[Saved data entries]
Start of Block
(** * Budget monitor: statement normalisation and risk scan

    A shallow embedding of [utils/budget.py] (amount and date parsing, sign
    normalisation) and [utils/risk.py] (income estimate, suspicious
    transaction scan) and the properties of these functions.

    Conventions of the embedding.
    - A Python [str] is a [string] holding the UTF-8 bytes of the text.  The
      character classes of the regular expressions ([\d], [\s], [\b], [re.I])
      and [str.lower]/[str.strip] are the ASCII ones; every byte of a
      non-ASCII character is an "other" character for them.
    - A Python [float] that is a number is the rational number it stands
      for, and every operation on floats rounds its exact result to the
      nearest number with a significand of 53 bits, ties to even, as IEEE 754
      binary64 does (module [Binary64]).  The exponent is not bounded:
      numbers beyond 1.8e308, which the code turns into [inf], and below
      2.2e-308, where binary64 loses precision, are outside the embedding.
    - A missing cell ([NaN], [NaT], [None]) is [None].
    - A [pd.Timestamp] is its number of nanoseconds since 1970-01-01. *)

From Stdlib Require Import ZArith QArith Qabs Qround Qpower Qreduction.
From Stdlib Require Import List String Ascii Bool Lia Psatz Morphisms.
From Stdlib Require Import Permutation Sorted.
Import ListNotations.

Local Open Scope string_scope.
Local Open Scope Z_scope.

(* ================================================================== *)
(** * Binary64 arithmetic *)
(* ================================================================== *)

(** The floats of Python and numpy are IEEE 754 binary64 numbers.  A
    number of the format is a rational [m * 2^e] with [|m| < 2^53]; the
    result of an operation is the exact result rounded to the nearest
    number of the format, and to the one with an even significand when two
    are equally near. *)
Module Binary64.
Local Open Scope Q_scope.

Definition pow2 (e : Z) : Q := 2 ^ e.

(** The integer [k] with [2^k <= x < 2^(k+1)], for a positive [x]. *)
Definition ilog2 (x : Q) : Z :=
  let k := (Z.log2 (Qnum x) - Z.log2 (Zpos (Qden x)))%Z in
  if Qle_bool (pow2 k) x then k else (k - 1)%Z.

(** The nearest integer, ties to even, of a rational that is not negative. *)
Definition rne (s : Q) : Z :=
  let f := Qfloor s in
  match Qcompare (s - inject_Z f) (1 # 2) with
  | Lt => f
  | Eq => if Z.even f then f else (f + 1)%Z
  | Gt => (f + 1)%Z
  end.

(** A positive [x] rounded to 53 significant bits. *)
Definition round_pos (x : Q) : Q :=
  let e := (ilog2 x - 52)%Z in
  inject_Z (rne (x / pow2 e)) * pow2 e.

(** The binary64 number nearest to [x], as a reduced fraction. *)
Definition round64 (x : Q) : Q :=
  let x := Qred x in
  match Qnum x with
  | Z0 => 0
  | Zpos _ => Qred (round_pos x)
  | Zneg _ => Qred (- round_pos (- x))
  end.

(** [x + y], [x - y], [x * y] and [x / y] on floats. *)
Definition fadd (x y : Q) : Q := round64 (x + y).
Definition fsub (x y : Q) : Q := round64 (x - y).
Definition fmul (x y : Q) : Q := round64 (x * y).
Definition fdiv (x y : Q) : Q := round64 (x / y).

(** [np.sqrt(x)]: the square root, rounded; [N] is [x] scaled by a power
    of 4 into [2^104, 2^106), so that its root has 53 bits before the
    point.  Of a number that is not positive the code reads the root only
    to test [> 0], which is false for 0 and for [nan] alike. *)
Definition fsqrt (x : Q) : Q :=
  let x := Qred x in
  match Qnum x with
  | Zpos _ =>
      let e := (ilog2 x / 2 - 52)%Z in
      let N := x / pow2 (2 * e) in
      let m := Z.sqrt (Qfloor N) in
      let m' :=
        match Qcompare N (inject_Z (m * m + m) + (1 # 4)) with
        | Lt => m
        | Eq => if Z.even m then m else (m + 1)%Z
        | Gt => (m + 1)%Z
        end in
      Qred (inject_Z m' * pow2 e)
  | _ => 0
  end.

(** The numbers of the format. *)
Definition F64 (x : Q) : Prop :=
  exists m e : Z, (Z.abs m < 2 ^ 53)%Z /\ x == inject_Z m * pow2 e.

End Binary64.

(* ================================================================== *)
(** * Python string primitives *)
(* ================================================================== *)

Module PyStr.

Definition code (c : ascii) : N := N_of_ascii c.

(** [\d] and [str.isdigit] on ASCII. *)
Definition is_digit (c : ascii) : bool :=
  ((48 <=? code c) && (code c <=? 57))%N.

(** [\s] and [str.isspace] on ASCII: tab, LF, VT, FF, CR, FS..US, space. *)
Definition is_space (c : ascii) : bool :=
  (((9 <=? code c) && (code c <=? 13)) ||
   ((28 <=? code c) && (code c <=? 32)))%N.

Definition is_upper (c : ascii) : bool :=
  ((65 <=? code c) && (code c <=? 90))%N.

Definition is_lower (c : ascii) : bool :=
  ((97 <=? code c) && (code c <=? 122))%N.

(** [\w] on ASCII: letters, digits and the underscore. *)
Definition is_word (c : ascii) : bool :=
  is_digit c || is_upper c || is_lower c || (code c =? 95)%N.

Definition lower_char (c : ascii) : ascii :=
  if is_upper c then ascii_of_N (code c + 32) else c.

(** [s.lower()] *)
Fixpoint lower (s : string) : string :=
  match s with
  | EmptyString => EmptyString
  | String c s' => String (lower_char c) (lower s')
  end.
End of Block
About this exercise | The lines to copy run from the first line of the entries to the line containing "(** The floats"; copy them exactly and output nothing else.

Answer space |
(** * Budget monitor: statement normalisation and risk scan

    A shallow embedding of [utils/budget.py] (amount and date parsing, sign
    normalisation) and [utils/risk.py] (income estimate, suspicious
    transaction scan) and the properties of these functions.

    Conventions of the embedding.
    - A Python [str] is a [string] holding the UTF-8 bytes of the text.  The
      character classes of the regular expressions ([\d], [\s], [\b], [re.I])
      and [str.lower]/[str.strip] are the ASCII ones; every byte of a
      non-ASCII character is an "other" character for them.
    - A Python [float] that is a number is the rational number it stands
      for, and every operation on floats rounds its exact result to the
      nearest number with a significand of 53 bits, ties to even, as IEEE 754
      binary64 does (module [Binary64]).  The exponent is not bounded:
      numbers beyond 1.8e308, which the code turns into [inf], and below
      2.2e-308, where binary64 loses precision, are outside the embedding.
    - A missing cell ([NaN], [NaT], [None]) is [None].
    - A [pd.Timestamp] is its number of nanoseconds since 1970-01-01. *)

From Stdlib Require Import ZArith QArith Qabs Qround Qpower Qreduction.
From Stdlib Require Import List String Ascii Bool Lia Psatz Morphisms.
From Stdlib Require Import Permutation Sorted.
Import ListNotations.

Local Open Scope string_scope.
Local Open Scope Z_scope.

(* ================================================================== *)
(** * Binary64 arithmetic *)
(* ================================================================== *)

(** The floats of Python and numpy are IEEE 754 binary64 numbers.  A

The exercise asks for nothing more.